The Sundogs started the campaign with a 1-3-1 mark at home and didn't recover.
At the CHL All-Star Break in mid-January, Arizona was tied with the league's now-defunct Laredo (Texas) Bucks for last place in the Berry with 26 points. By mid-season, Pietroniro had traded away touted forward David Nimmo and starting goalie Levente Szuper and brought in some younger players in hopes of igniting a spark that never materialized.
"Obviously when the coaching staff decides to make changes, they think they're making it for the better, and you respect that in bringing in good players," former Sundogs goalie Scott Reid told the Daily Courier near the end of last season in late March. "I don't know what happened."
Despite Arizona's problems in the first half of the 2011-12 season, many Sundogs players remained confident that their team could climb back into the playoff race in the campaign's final months.
But Arizona's fortunes didn't change, even with Lohrei in the fold.
Before last Christmas, the Sundogs were just two games under .500, but the ship quickly started sinking.
The Sundogs could not find any comfort, as they finished the season with the league's worst home record of 11-17-5 and its worst away mark of 8-21-4.
Several injuries to key players, including former high-scoring forwards Craig Macdonald and Daymen Rycroft, haunted the club.
Ex-Arizona defenseman and team captain Tyler Butler, the lone player on the 2011-12 roster not to miss a game, said injury woes coupled with some players Pietroniro brought in at the beginning of the season who underperformed, cost the team a shot at rebounding.

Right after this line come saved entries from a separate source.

(** * Proofs *)

(** ** Lists *)

Section ListFacts.
Variables (A K : Type) (key : A -> K).

Lemma filter_none (q : A -> bool) (l : list A) :
  filter q l = [] <-> (forall x, In x l -> q x = false).
Proof.
  induction l as [|a l IH]; simpl.
  - split; [intros _ x []|reflexivity].
  - destruct (q a) eqn:E.
    + split; [discriminate|]. intros H. rewrite (H a) in E by auto. discriminate.
    + rewrite IH. split.
      * intros H x [<-|Hx]; auto.
      * intros H x Hx. apply H. auto.
Qed.

Lemma filter_all (q : A -> bool) (l : list A) :
  (forall x, In x l -> q x = true) -> filter q l = l.
Proof.
  induction l as [|a l IH]; simpl; intros H; [reflexivity|].
  rewrite (H a) by auto. f_equal. apply IH. intros x Hx. apply H. auto.
Qed.

Lemma filter_ext_in' (q q' : A -> bool) (l : list A) :
  (forall x, In x l -> q x = q' x) -> filter q l = filter q' l.
Proof.
  induction l as [|a l IH]; simpl; intros H; [reflexivity|].
  rewrite (H a) by auto. rewrite IH; [reflexivity|]. intros x Hx. apply H. auto.
Qed.

Lemma existsb_false (q : A -> bool) (l : list A) :
  existsb q l = false <-> (forall x, In x l -> q x = false).
Proof.
  induction l as [|a l IH]; simpl.
  - split; [intros _ x []|reflexivity].
  - rewrite orb_false_iff, IH. split.
    + intros [Ha H] x [<-|Hx]; auto.
    + intros H. split; [|intros x Hx]; apply H; auto.
Qed.

Lemma existsb_filter_nil (q : A -> bool) (l : list A) :
  existsb q l = false <-> filter q l = [].
Proof. rewrite existsb_false, filter_none. reflexivity. Qed.

(** A lookup by a unique key returns at most the row itself. *)
Lemma filter_unique (q : A -> bool) (l : list A) (x : A) :
  NoDup (map key l) -> In x l -> q x = true ->
  (forall y, In y l -> q y = true -> key y = key x) ->
  filter q l = [x].
Proof.
  induction l as [|a l IH]; simpl; intros ND Hin Hq Hk; [contradiction|].
  inversion ND as [|? ? Hnot ND']; subst.
  destruct Hin as [->|Hin].
  - rewrite Hq. f_equal. apply filter_none. intros y Hy.
    destruct (q y) eqn:E; [|reflexivity].
    exfalso. apply Hnot. rewrite <- (Hk y); auto. apply in_map. exact Hy.
  - destruct (q a) eqn:E.
    + exfalso. apply Hnot. rewrite (Hk a); auto. apply in_map. exact Hin.
    + apply IH; auto.
Qed.

Lemma NoDup_map_filter (q : A -> bool) (l : list A) :
  NoDup (map key l) -> NoDup (map key (filter q l)).
Proof.
  induction l as [|a l IH]; simpl; intros ND; [constructor|].
  inversion ND as [|? ? Hnot ND']; subst.
  destruct (q a); simpl; auto.
  constructor; auto. intros Hin. apply Hnot.
  apply in_map_iff in Hin. destruct Hin as [y [Hy Hin]].
  apply filter_In in Hin. rewrite <- Hy. apply in_map. tauto.
Qed.

Lemma NoDup_map_snoc (l : list A) (x : A) :
  NoDup (map key l) -> ~ In (key x) (map key l) -> NoDup (map key (l ++ [x])).
Proof.
  induction l as [|a l IH]; simpl; intros ND Hnot.
  - constructor; [intros []|constructor].
  - inversion ND as [|? ? Ha ND']; subst. constructor.
    + rewrite map_app, in_app_iff. simpl. intros [H|[H|[]]]; [auto|].
      apply Hnot. left. congruence.
    + apply IH; auto.
Qed.
End ListFacts.

Unset Implicit Arguments.

(** ** The queries, step by step *)

Ltac unfold_monad :=
  unfold run_sync, run_async, sync_to_async, async_to_sync, try_except, bind,
    ret, raise, gets, modify, async_unsafe, now in *.

Lemma Room_objects_get_or_create_found name s r :
  filter (by_room_channel_name name) (rooms s) = [r] ->
  Room_objects_get_or_create name Blocking s = (Ok (r, false), s).
Proof.
  intros H. unfold Room_objects_get_or_create, Room_objects_get, Room_objects_filter.
  unfold_monad. unfold by_room_channel_name in H. rewrite H. reflexivity.
Qed.

Lemma Room_objects_get_or_create_fresh name s :
  filter (by_room_channel_name name) (rooms s) = [] ->
  Room_objects_get_or_create name Blocking s =
  (Ok (mkRoom (next_room_pk s) name, true),
   insert_room (mkRoom (next_room_pk s) name) s).
Proof.
  intros H. pose proof (proj2 (existsb_filter_nil _ _) H) as E.
  unfold Room_objects_get_or_create, Room_objects_get, Room_objects_create,
    Room_objects_filter.
  unfold_monad. unfold by_room_channel_name in *. rewrite H. simpl.
  rewrite E. reflexivity.
Qed.

Lemma Room_objects_get_or_create_many name s r1 r2 l :
  filter (by_room_channel_name name) (rooms s) = r1 :: r2 :: l ->
  Room_objects_get_or_create name Blocking s = (Raise MultipleObjectsReturned, s).
Proof.
  intros H. unfold Room_objects_get_or_create, Room_objects_get, Room_objects_filter.
  unfold_monad. unfold by_room_channel_name in H. rewrite H. reflexivity.
Qed.

Lemma Presence_objects_get_or_create_found room member user s p :
  filter (same_key room member user) (presences s) = [p] ->
  Presence_objects_get_or_create room member user Blocking s = (Ok (p, false), s).
Proof.
  intros H.
  unfold Presence_objects_get_or_create, Presence_objects_get, Presence_objects_filter.
  unfold_monad. rewrite H. reflexivity.
Qed.

Lemma Presence_objects_get_or_create_many room member user s p1 p2 l :
  filter (same_key room member user) (presences s) = p1 :: p2 :: l ->
  Presence_objects_get_or_create room member user Blocking s =
  (Raise MultipleObjectsReturned, s).
Proof.
  intros H.
  unfold Presence_objects_get_or_create, Presence_objects_get, Presence_objects_filter.
  unfold_monad. rewrite H. reflexivity.
Qed.

Lemma Presence_objects_get_or_create_new room member user s :
  filter (same_key room member user) (presences s) = [] ->
  insertable room member user s = true ->
  let p := mkPresence (next_presence_pk s) room member user (clock s) in
  Presence_objects_get_or_create room member user Blocking s =
  (Ok (p, true), insert_presence p s).
Proof.
  intros H I. unfold insertable in I.
  apply andb_true_iff in I. destruct I as [I Iu].
  apply andb_true_iff in I. destruct I as [It Ir].
  apply negb_true_iff in It.
  unfold Presence_objects_get_or_create, Presence_objects_get,
    Presence_objects_create, Presence_objects_filter.
  unfold_monad. rewrite H. simpl. rewrite It, Ir. simpl.
  destruct user; rewrite ?Iu; reflexivity.
Qed.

"We've been playing with a short bench," Butler told the Courier in late March. "We work hard, though. I don't think that's changed."
However, more importantly, the Sundogs couldn't pull out the close games. Arizona lost nine overtime contests and succumbed in a majority of the 30-plus one-goal tilts in which they were involved.
"We were in so many games, and if we win half of those ones that we lost or lost in a shootout, we're probably talking playoff time again," Butler said.
In 2012-13, the Sundogs got off to a promising start with an almost completely revamped lineup.
Nonetheless, Arizona went on a slide earlier this month, losing seven straight from Dec. 2-15 before rebounding Dec. 18 with a 6-3 come-from-behind win at the Missouri Mavericks.
Through Dec. 19, the Sundogs owned a 10-13-4 record (24 points), which put them in eighth place in the revamped 10-team Berry Conference.
Arizona has not posted a winning record in any of the past four seasons - and the 2011-12 campaign was the most trying of them all, as attendance at its 33 home games dwindled to an average of 2,507 fans in the 5,100-seat Tim's Toyota Center.
Sundogs co-owner Brad Fain tried to ease fans' tension earlier this fall when he said that he's committed to the franchise's growth and wants it to remain in Arizona.
But he didn't mince words.
"I would say it's a critical year. From our ownership, we've been in this two years. There's been improvement in the fan base going each year, and it's trending in the right direction," Fain told the Courier before the 2012-13 season started.
"But we need to make a bigger step this year. We understand the business better than we ever have, and I think we've got the best team that we've ever had in the front office."